Wer mit der Steuererklärung* möglichst viel Geld herausbekommen will, sollte alle Ausgaben berücksichtigen. Immobilien-Eigentümer sollten ihre Nebenkostenabrechnung nicht vergessen. Denn dem Verband Privater Bauherren (VPB) zufolge können haushaltsnahe Dienstleistungen oder Handwerkerleistungen anteilig geltend gemacht werden. Und das gilt übrigens auch für Mieter, wie die Deutsche Presse-Agentur (dpa) schreibt.

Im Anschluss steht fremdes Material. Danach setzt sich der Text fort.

Lemma carved_count : live_count p' i0 = 1.
Proof.
  unfold live_count. rewrite carved_cls_new. destruct (class_cases c Hc) as (_ & _ & _ & Hn & _).
  rewrite (filter_flip (fun _ => False) (fun k => Magic p' (head p' i0 k) = NXP_MAGIC_ALLOC) _ 0).
  - assert (E : filter (fun _ : Z => False) (seqZ 0 (nblocks c)) = []) by (induction (seqZ 0 (nblocks c)) as [|y l IH]; [done | by rewrite filter_cons_False by auto]). by rewrite E.
  - apply NoDup_seqZ.
  - apply elem_of_seqZ. lia.
  - auto.
  - destruct (carved_new 0 ltac:(lia)) as (-> & _ & ->). done.
  - intros k Hk%elem_of_seqZ Hne. destruct (carved_new k ltac:(lia)) as (-> & _ & ->). rewrite decide_False by done. split; [done |]. discriminate.
Qed.

Lemma carved_free c' b : free_block p' c' b <-> free_block p c' b \/ c' = c /\ exists k, 1 <= k < 1 + (nblocks c - 1) /\ b = hdr i0 c k + 8.
Proof.
  unfold free_block. split.
  - intros (j & k & Hs & <- & -> & Hm). apply carved_slot in Hs as [Hs | [-> Hk]].
    + left. exists j, k. destruct (carved_old j k Hs) as (E & Em & _). rewrite E, Em in *. rewrite carved_cls by (by apply bucket_old; destruct Hs). done.
    + right. rewrite carved_cls_new. split; [done |]. destruct (carved_new k Hk) as (E & _ & Em). rewrite E, Em in *. exists k.
      case_decide; [discriminate Hm |]. unfold HEADER_SIZE. split; [lia | done].
  - intros [(j & k & Hs & <- & -> & Hm) | (-> & k & Hk & ->)].
    + exists j, k. destruct (carved_old j k Hs) as (E & Em & _). rewrite E, Em, carved_cls by (by apply bucket_old; destruct Hs).
      split; [| done]. apply carved_slot. by left.
    + exists i0, k. destruct (carved_new k ltac:(lia)) as (E & _ & Em). rewrite E, Em, carved_cls_new, decide_False by lia.
      split; [apply carved_slot; right; split; [done | lia] | done].
Qed.

Lemma carved_live x d : live p' x d <-> (live p x d /\ x <> pool_va i0) \/ (x = pool_va i0 + HEADER_SIZE /\ d = Small c t).
Proof.
  assert (E0 : hdr i0 c 0 = pool_va i0) by (unfold hdr; lia). destruct (class_cases c Hc) as (_ & _ & _ & Hn & _).
  destruct d as [c' t' | n]; cbn [live].
  - split.
    + intros (j & k & Hs & -> & Hm & -> & ->). apply carved_slot in Hs as [Hs | [-> Hk]].
      * destruct (carved_old j k Hs) as (E & Em & _ & Et). rewrite E, Em, Et in *. left.
        rewrite carved_cls by (by apply bucket_old; destruct Hs). split; [by exists j, k |].
        destruct (slot_bounds p j k O Hs) as (_ & _ & _ & m & ->). destruct (pool_va_aligned i0) as [m' ->]. unfold HEADER_SIZE. lia.
      * destruct (carved_new k Hk) as (E & _ & Em). rewrite E, Em in *. case_decide as Hd; [subst k | discriminate Hm].
        right. rewrite E0, carved_cls_new. unfold Tag. by rewrite (cv_tag _ _ _ _ _ C).
    + intros [[(j & k & Hs & -> & Hm & -> & ->) _] | [-> [= -> ->]]].
      * exists j, k. destruct (carved_old j k Hs) as (E & Em & _ & Et). rewrite E, Em, Et, carved_cls by (by apply bucket_old; destruct Hs).
        split; [apply carved_slot; by left | done].
      * exists i0, 0. destruct (carved_new 0 ltac:(lia)) as (E & _ & Em). rewrite E, Em, E0, carved_cls_new. unfold Tag. rewrite (cv_tag _ _ _ _ _ C).
        split; [apply carved_slot; right; split; [done | lia] | done].
  - rewrite (cv_pages _ _ _ _ _ C). setoid_rewrite carved_bucket. split.
    + intros (j & -> & Hr & Hnb). left. split; [exists j; tauto |]. unfold pool_va. intros E. apply Hnb. right. lia.
    + intros [[(j & -> & Hr & Hnb) Hne] | [_ [=]]]. exists j. split; [done |]. split; [done |]. intros [? | ->]; done.
Qed.

Lemma carved_ok : (forall e, e ∈ NxpBigTable p -> BVa e = pool_va i0 -> False) -> (forall c', class_ok c' -> exists l, list_of p' c' l) -> pool_ok p'.
Proof.
  intros Nv L. constructor.
  - rewrite (cv_pages _ _ _ _ _ C). apply O.
  - rewrite (cv_map _ _ _ _ _ C). apply O.
  - intros j Hb. rewrite (cv_pages _ _ _ _ _ C), (cv_state _ _ _ _ _ C). apply carved_bucket in Hb as [Hb | ->].
    + pose proof (bucket_old j Hb) as Hj. rewrite decide_False, carved_cls by done. destruct (po_bucket _ O j Hb) as (? & ? & Es).
      split; [done |]. split; [done |]. rewrite Es. unfold live_count. rewrite carved_cls by done. f_equal. f_equal.
      apply filter_ext_in. intros k Hk%elem_of_seqZ. destruct (carved_old j k ltac:(split; [done | lia])) as (-> & -> & _). done.
    + rewrite decide_True, carved_cls_new, carved_count by done. done.
  - intros j k Hs. apply carved_slot in Hs as [Hs | [-> Hk]].
    + destruct (carved_old j k Hs) as (-> & -> & -> & _). rewrite carved_cls by (by apply bucket_old; destruct Hs). by apply (po_block _ O).
    + destruct (carved_new k Hk) as (-> & -> & ->). rewrite carved_cls_new. split; [done |]. case_decide; auto.
  - exact L.
  - rewrite (cv_big _ _ _ _ _ C), (cv_pages _ _ _ _ _ C). intros e He Hz. destruct (po_big _ O e He Hz) as (j & Ej & Hn & ?).
    exists j. split; [done |]. split; [| done]. intros [? | ->]%carved_bucket; [done |]. by apply (Nv e).
  - rewrite (cv_big _ _ _ _ _ C). apply O.
Qed.
End carved.

Lemma fresh_page_spec p i0 c t : pool_ok p -> class_ok c -> pages_runs (pages p) !! i0 = Some 1 -> ~ bucket p i0 ->
  (forall e, e ∈ NxpBigTable p -> BVa e = pool_va i0 -> False) ->
  let p' := write_header (pool_va i0) t c (carve_page (Z.to_nat (4096 / csize c - 1)) 1 (pool_va i0) (csize c) c (set_state i0 1 p)) in
  pool_ok p' /\ (forall a, ~ (pool_va i0 <= a < pool_va i0 + 4096) -> rd (heap p') a = rd (heap p) a) /\
  (forall x d, live p' x d <-> (live p x d /\ x <> pool_va i0) \/ (x = pool_va i0 + HEADER_SIZE /\ d = Small c t)).
Proof.
  intros O Hc Run Nb Nv p'. destruct (pages_bound _ _ _ (po_pages _ O) Run) as (Hi0 & _ & Hi1).
  assert (Hi : 0 <= i0 < NXPP_PAGES) by lia. destruct (class_cases c Hc) as (m & Em & Hn & Hn1 & Hm & _). fold (nblocks c) in p'.
  destruct (po_list _ O c Hc) as (l & Fl & N & El).
  assert (Out : forall c' y, free_block p c' y -> ~ (pool_va i0 <= y < pool_va i0 + 4096) /\ exists m, y = 32 * m + 8).
  { intros c' y Hy. split; [| by destruct (free_block_aligned p c' y O Hy) as [m' ->]; exists m'].
    destruct Hy as (j & k & Hs & _ & -> & _). destruct (slot_bounds p j k O Hs) as (B1 & B2 & B3 & _).
    assert (j <> i0) by (intros ->; by destruct Hs). unfold HEADER_SIZE, pool_va in *. lia. }
  destruct (carve_chain (Z.to_nat (nblocks c - 1)) i0 1 c (set_state i0 1 p) l Hc ltac:(lia) Fl N) as ((l' & Fl' & N' & El') & W & K & Lo & Ep & Em' & Es & Eb).
  { intros y Hy%El. destruct (Out c y Hy) as [Ho Ha]. split; [done |]. intros j Hj E.
    destruct (hdr_bounds i0 c j Hc ltac:(lia)) as (? & ? & _). lia. }
  { lia. }
  rewrite Z2Nat.id in El', W, K by lia. set (q := carve_page _ _ _ _ _ _) in *. cbn [heap NxpPageState set_state NxpFreeLists pages NxpClassMap NxpBigTable] in K, Lo, Ep, Em', Es, Eb.
  pose proof (fun a => write_header_heap (pool_va i0) t c q a Hc) as Hh. fold p' in Hh.
  assert (E0 : hdr i0 c 0 = pool_va i0) by (unfold hdr; lia).
  assert (E1 : hdr i0 c 1 = pool_va i0 + csize c) by (unfold hdr; lia).
  assert (En : hdr i0 c (1 + (nblocks c - 1)) = pool_va i0 + 4096) by (unfold hdr; lia).
  assert (Hk : forall k, 1 <= k < nblocks c -> pool_va i0 + 32 <= hdr i0 c k) by (intros k Hk; unfold hdr; nia).
  assert (C : carved p p' i0 c t).
  { constructor; try done.
    - intros j. unfold p', write_header. cbn [NxpPageState set_Magic set_ClassIndex set_Tag store]. rewrite Es. apply rd_insert.
    - intros a Ha. rewrite Hh, !decide_False by lia. apply K. lia.
    - rewrite Hh, decide_False, decide_True by lia. done.
    - rewrite E0, Hh, decide_True by done. done.
    - intros k Hk1. specialize (Hk k Hk1). rewrite Hh, !decide_False by lia. apply W. lia. }
  split; [| split; [apply (cv_out _ _ _ _ _ C) | apply (carved_live p p' i0 c t O Hc Hi Nb C)]].
  apply (carved_ok p p' i0 c t O Hc Hi Nb Run C Nv). intros c' Hc'. destruct (decide (c' = c)) as [-> | Hne].
  - exists l'. split; [| split; [done |]].
    + change (NxpFreeLists p') with (NxpFreeLists q). eapply flist_ext; [| exact Fl']. intros y [Hy%El | (j & Hj & ->)]%El'.
      * destruct (Out c y Hy). rewrite Hh, !decide_False by lia. done.
      * specialize (Hk j ltac:(lia)). rewrite Hh, !decide_False by lia. done.
    + intros b. rewrite (carved_free p p' i0 c t O Hc Hi Nb C), El', El. intuition.
  - destruct (po_list _ O c' Hc') as (l2 & Fl2 & N2 & El2). exists l2. split; [| split; [done |]].
    + change (NxpFreeLists p') with (NxpFreeLists q). rewrite Lo by done. eapply flist_ext; [| exact Fl2]. intros y Hy%El2. apply (cv_out _ _ _ _ _ C). by apply (Out c').
    + intros b. rewrite (carved_free p p' i0 c t O Hc Hi Nb C), El2. intuition.
Qed.

(** ** Reclaim *)

(** Everything but the links of free blocks and the list heads. *)
Definition same_fields p p' : Prop :=
  pages p' = pages p /\ NxpClassMap p' = NxpClassMap p /\ NxpPageState p' = NxpPageState p /\ NxpBigTable p' = NxpBigTable p.

Lemma unlink_spec n c PageVa : forall link p l, (length l < n)%nat -> NoDup l -> flist (heap p) (get_link c link p) l ->
  (forall b, link = Some b -> b ∉ l) ->
  exists p', unlink_page n c PageVa link p = Some p' /\
    flist (heap p') (get_link c link p') (filter (fun b => PAGE_ALIGN b <> PageVa) l) /\
    (forall a, a ∉ l -> link <> Some a -> rd (heap p') a = rd (heap p) a) /\
    (forall c', (link = None -> c' <> c) -> rd (NxpFreeLists p') c' = rd (NxpFreeLists p) c') /\ same_fields p p'.
Proof.
  induction n as [|n IH]; intros link p l Hn N Fl Hl; [lia |]. cbn [unlink_page]. destruct l as [|b l].
  { cbn [flist] in Fl. rewrite Fl. exists p. cbn [Z.eqb filter]. by repeat split. }
  destruct Fl as (Eg & Hb & Fl). rewrite Eg. apply NoDup_cons in N as [Nb N]. cbn [length] in Hn.
  destruct (Z.eqb_spec b 0) as [? | _]; [done |]. destruct (Z.eqb_spec (PAGE_ALIGN b) PageVa) as [Ep | Ep].
  - rewrite filter_cons_False by tauto. set (p1 := set_link c link (Next p b) p).
    assert (H1 : forall a, link <> Some a -> rd (heap p1) a = rd (heap p) a).
    { intros a Ha. unfold p1. destruct link as [b0|]; [apply rd_insert_ne; congruence | done]. }
    assert (Hl' : forall b0, link = Some b0 -> b0 ∉ l) by (intros b0 E Hin; apply (Hl b0 E); by apply list_elem_of_further).
    destruct (IH link p1 l ltac:(lia) N) as (p' & E & F' & K & Lo & Sf); [| done |].
    { replace (get_link c link p1) with (Next p b) by (unfold p1; destruct link; symmetry; apply rd_insert_eq).
      eapply flist_ext; [| exact Fl]. intros y Hy. apply H1. intros E. by apply (Hl' y E). }
    exists p'. split; [done |]. split; [done |]. split; [| split].
    + intros a Ha Hne. rewrite K; [by apply H1 | | done]. intros Hin. apply Ha. by apply list_elem_of_further.
    + intros c' Hc'. rewrite Lo by done. unfold p1. destruct link as [b0|]; [done |]. apply rd_insert_ne. intros ->. by apply Hc'.
    + unfold p1 in Sf. by destruct link.
  - rewrite filter_cons_True by done. destruct (IH (Some b) p l ltac:(lia) N Fl) as (p' & E & F' & K & Lo & Sf); [intros b0 [= <-]; done |].
    exists p'. split; [done |].
    assert (Eg' : get_link c link p' = b).
    { rewrite <- Eg. destruct link as [b0|] eqn:El; cbn [get_link]; [apply K | by apply Lo].
      - intros Hin. apply (Hl b0 eq_refl). by apply list_elem_of_further.
      - intros [= <-]. apply (Hl b eq_refl), list_elem_of_here. }
    split; [by rewrite Eg' |]. split; [| split; [| done]].
    + intros a [Hne Ha]%not_elem_of_cons _. apply K; [done | congruence].
    + intros c' _. by apply Lo.
Qed.

(** The blocks of a list have headers in memory, so its length is below the
    memory's size. *)
Lemma list_length p c l : pool_ok p -> list_of p c l -> (length l < walk_fuel p)%nat.
Proof.
  intros O (_ & N & El). unfold walk_fuel. apply Nat.lt_succ_r.
  assert (Hs : (list_to_set (map (fun b => b - 4) l) : gset Z) ⊆ dom (heap p)).
  { intros a Ha. apply elem_of_list_to_set, list_elem_of_In, in_map_iff in Ha as (b & <- & Hb). apply list_elem_of_In, El in Hb.
    destruct Hb as (i & k & _ & _ & -> & Hm). unfold Magic in Hm. unfold HEADER_SIZE. replace (head p i k + 8 - 4) with (head p i k + 4) by lia.
    apply elem_of_dom. destruct (heap p !! (head p i k + 4)) eqn:E; [done |]. unfold rd in Hm. rewrite E in Hm. discriminate Hm. }
  apply subseteq_size in Hs. rewrite size_list_to_set, length_map, size_dom in Hs; [done |]. apply NoDup_fmap_2; [intros x y; lia | done].
Qed.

Hand­werk­erarbeiten in der Wohnung steuerlich absetzen?

Auch die Steuerexperten der Stiftung Warentest verweisen auf Handwerkerarbeiten als möglichen Kostenpunkt: „Mieter oder Eigentümer? Egal, beide erhalten einen Steuerrabatt, wenn Hand­werker auf ihre Kosten in ihrem Wohn­haus, auf dem Grund­stück oder in ihrer Wohnung etwas reparieren, reno­vieren, sanieren, warten oder modernisieren“, heißt es in einem Bericht auf Test.de. 6.000 Euro können sie demnach jedes Jahr investieren für den maximalen Steuerbonus von 1.200 Euro (20 Prozent). Der Rechnungs­betrag muss um ausgewiesene Material­kosten gekürzt werden, sie zählen nicht mit. Wichtig, so die Experten: Das Finanz­amt achte penibel darauf, dass die Rechnung nicht bar bezahlt, sondern das Geld über­wiesen wurde.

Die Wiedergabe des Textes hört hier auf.